In the house of John Hall, physician and son-in-law of William Shakespeare, I discovered a facsimile of the 1633 copy of John Gerard's book The Herball or Generall Historie of Plantes. John Gerard was famous for his herb garden and often noted for being 'Herbalist to the King's Majesty'. Below the book was the usual note 'Please Do Not Touch'. I quickly turned to the index and looked for Herb Robert.

And there it was... P.939 Chap. 27. Herbe Roberte (Geranium Robertianum).

The Herball or Generall Historie of Plantes by John Gerard

It has slender weak and brittle stalks, hairy and red in colour. Leaves can also be red and are jagged and deeply cut. The flowers are of a most bright purple colour and the root is small and thread-like. It grows upon old walls made of brick, stone or even earth. It can also be found among rubbish, in the bodies of trees cut down and in moist and shadowy ditch banks. It flowers from April to Summer be almost spent: the herbe is green in winter too and is harldy affected by the cold. The vertues: Herbe Roberte is good for wounds and ulcers of the dugs & secret parts and thought to staunch bloood. Reference is made to Dioscorides (who wrote a 5 volume book in the first century, De Materia Medica, relating to herbal medicine also), whom Gerard believes is describing Herb Robert when he mentions his third Sideritis, "the vertue of this, faith he, is applied to heale vp bloudy wounds." (Of the Historie of Plants, 1633 revised edtn. [Thomas Johnson], John Gerard, Chap. 27, p 939).

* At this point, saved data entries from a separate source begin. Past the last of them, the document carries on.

(** * treee: placement, morphing and gesture mapping of the 3D Christmas tree

    A shallow embedding of the numeric core of the repository
    (src/types.ts, src/App.tsx, src/components/Ornaments.tsx, Foliage.tsx,
    PhotoFrames.tsx and GestureController.tsx, and from Scene.tsx,
    TopStar.tsx, Snow.tsx and UI.tsx what moves or places something)
    together with the properties its design document states about it and
    further properties of the code.

    Conventions of the embedding.
    - A JavaScript [number] is read as a real number: IEEE rounding, NaN and
      the Float32Array narrowing are left out, so every statement below is a
      statement about the exact arithmetic the code writes down.
    - [Math.random()] is a stream [rnd : nat -> R] read through a cursor that
      advances by one per call; the code's only assumption about it is
      [0 <= rnd n < 1].
    - A thrown [TypeError] (reading a field of [undefined]) or [RangeError]
      (a typed array written past its end) is [None].
    - The GLSL of the two shaders is read over the reals as well. *)

From Stdlib Require Import Reals Lra Lia List Bool Arith Permutation.
Import ListNotations.
Open Scope R_scope.

(** ** Comparisons of numbers as booleans *)

Module Num.

Definition ltb (a b : R) : bool := if Rlt_dec a b then true else false.
Definition gtb (a b : R) : bool := ltb b a.
Definition neqb (a b : R) : bool := if Req_dec_T a b then false else true.

(** [Math.hypot] with two and with three arguments. *)
Definition hypot2 (a b : R) : R := sqrt (a * a + b * b).
Definition hypot3 (a b c : R) : R := sqrt (a * a + b * b + c * c).

(** [Math.cbrt]. *)
Definition cbrt (a : R) : R :=
  if Rlt_dec 0 a then Rpower a (/ 3)
  else if Rlt_dec a 0 then - Rpower (- a) (/ 3)
  else 0.

(** [n] applications of [f]. *)
Fixpoint iter {A : Type} (n : nat) (f : A -> A) (a : A) : A :=
  match n with
  | O => a
  | S k => f (iter k f a)
  end.

End Num.

(** ** src/types.ts *)

Module Types.

Inductive TreeState : Type := SCATTERED | TREE_SHAPE.

Definition isTreeShape (m : TreeState) : bool :=
  match m with TREE_SHAPE => true | SCATTERED => false end.

(** The fields of [THREE.Vector3] the code reads and writes. *)
Record Vector3 : Type := mkVector3 { vx : R; vy : R; vz : R }.

(** [a.distanceTo(b)] of three.js. *)
Definition distanceTo (a b : Vector3) : R :=
  sqrt ((vx a - vx b) * (vx a - vx b)
        + (vy a - vy b) * (vy a - vy b)
        + (vz a - vz b) * (vz a - vz b)).
(** * The vocabulary of the properties *)

(** ** Entries of the conversation *)

(** An entry whose properties can be read: every value but [undefined]
    and [null].  Every message is one. *)
Definition readable (m : value) : Prop := nullish m = false.

(** The entry's role is ["system"]. *)
Definition is_system (m : value) : bool :=
  is_string (lit "system") (get_prop m (lit "role")).

Definition has_system (conv : list value) : Prop :=
  Exists (λ m, is_system m = true) conv.

(** The conversation starts with a system message. *)
Definition system_first (conv : list value) : Prop :=
  ∃ m rest, conv = m :: rest ∧ is_system m = true.

(** The entries that are not system messages, in their order. *)
Definition non_system (conv : list value) : list value :=
  filter (λ m, is_system m = false) conv.

(** The first system message, [undefined] when there is none. *)
Definition first_system (conv : list value) : value :=
  default VUndefined (List.find is_system conv).

(** What [trimConversation] leaves of a conversation. *)
Definition trimmed (conv : list value) : list value :=
  first_system conv :: slice_last MAX_CONVERSATION_MESSAGES (non_system conv).
Arguments trimmed : simpl never.
(** * RecipeSnapTab: the voice cooking assistant of [RecipeSnapTab.tsx]

    A shallow embedding of the voice turn-taking code of the React component
    [RecipeSnapTab] ([startVoiceCooking], [processVoiceCommand],
    [stopVoiceCooking], [nextStep], [prevStep] and the callbacks they install),
    followed by the properties of the specification that concern them.

    Conventions of the embedding.
    - React state ([useState]) and refs ([useRef]) are fields of one record
      [World]; a setter writes the field.  The values a [useCallback] closure
      reads are the ones of the render that created it: they are kept in a
      separate record [Closure] and never change during a call.
    - The objects of the SDK (microphones, the voice-activity detector, the
      voice pipeline, timers) are part of [World]; what the SDK decides
      (whether a model loads, what the pipeline answers, whether a microphone
      can be started) is an argument of the function that awaits it.
    - An [async] function is cut at the [await] on which other handlers can
      run: [processVoiceCommand] is the part up to [await pipeline.processTurn],
      [processVoiceCommand_settled] the part after it.
    - [exec] is the event loop with the closure of a click given by hand;
      [browse] adds the rule of [useCallback] that decides which closure the
      Start button holds.
    - Every call on an SDK object is also appended to [trace], so that the
      order of calls can be stated.
    - JavaScript numbers that hold integers are [Z]; strings are Rocq
      strings.  [toLowerCase], [trim] and the classes [\s] and [\d] of
      regular expressions are modelled on ASCII text, where they are what the
      engine computes; a statement that depends on them is made for texts
      that satisfy [ascii_text].
    - [startVoiceCooking] is given twice: in one piece, as it runs when every
      promise it awaits settles before another handler runs (the label
      [ClickStart] of [exec]), and cut at each [await] (the labels
      [StartClicked] and [StartResumes] of [page_exec]); [start_stages]
      relates the two.

    The definitions end with the rest of the component: the camera and the
    scan of ingredients, the generation and the parsing of a recipe, the
    reset and the cleanup, with the event loop of the whole page. *)

From Stdlib Require Import ZArith String Ascii Bool Lia.
From Stdlib Require DecimalString DecimalPos.
From stdpp Require Import base tactics option numbers list strings.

I had found the plant a few weeks back in my local woods and took a snap of it. Coincidentally, 2 days ago my father gave me a colouring book of Wild Flowers and between the covers of this was Herb Robert. Described as a strong smelling annual, a dainty plant, and widespread in shady places. Now does that sound familiar. Published in 2001, more than four centuries have passed and not much has changed. (Wild Flowers Colouring & Guide Book, Sherkin Island Marine Station, 2001, p.15).

So there you go.

Next time you have a bloody wound let Herb Robert be your cure.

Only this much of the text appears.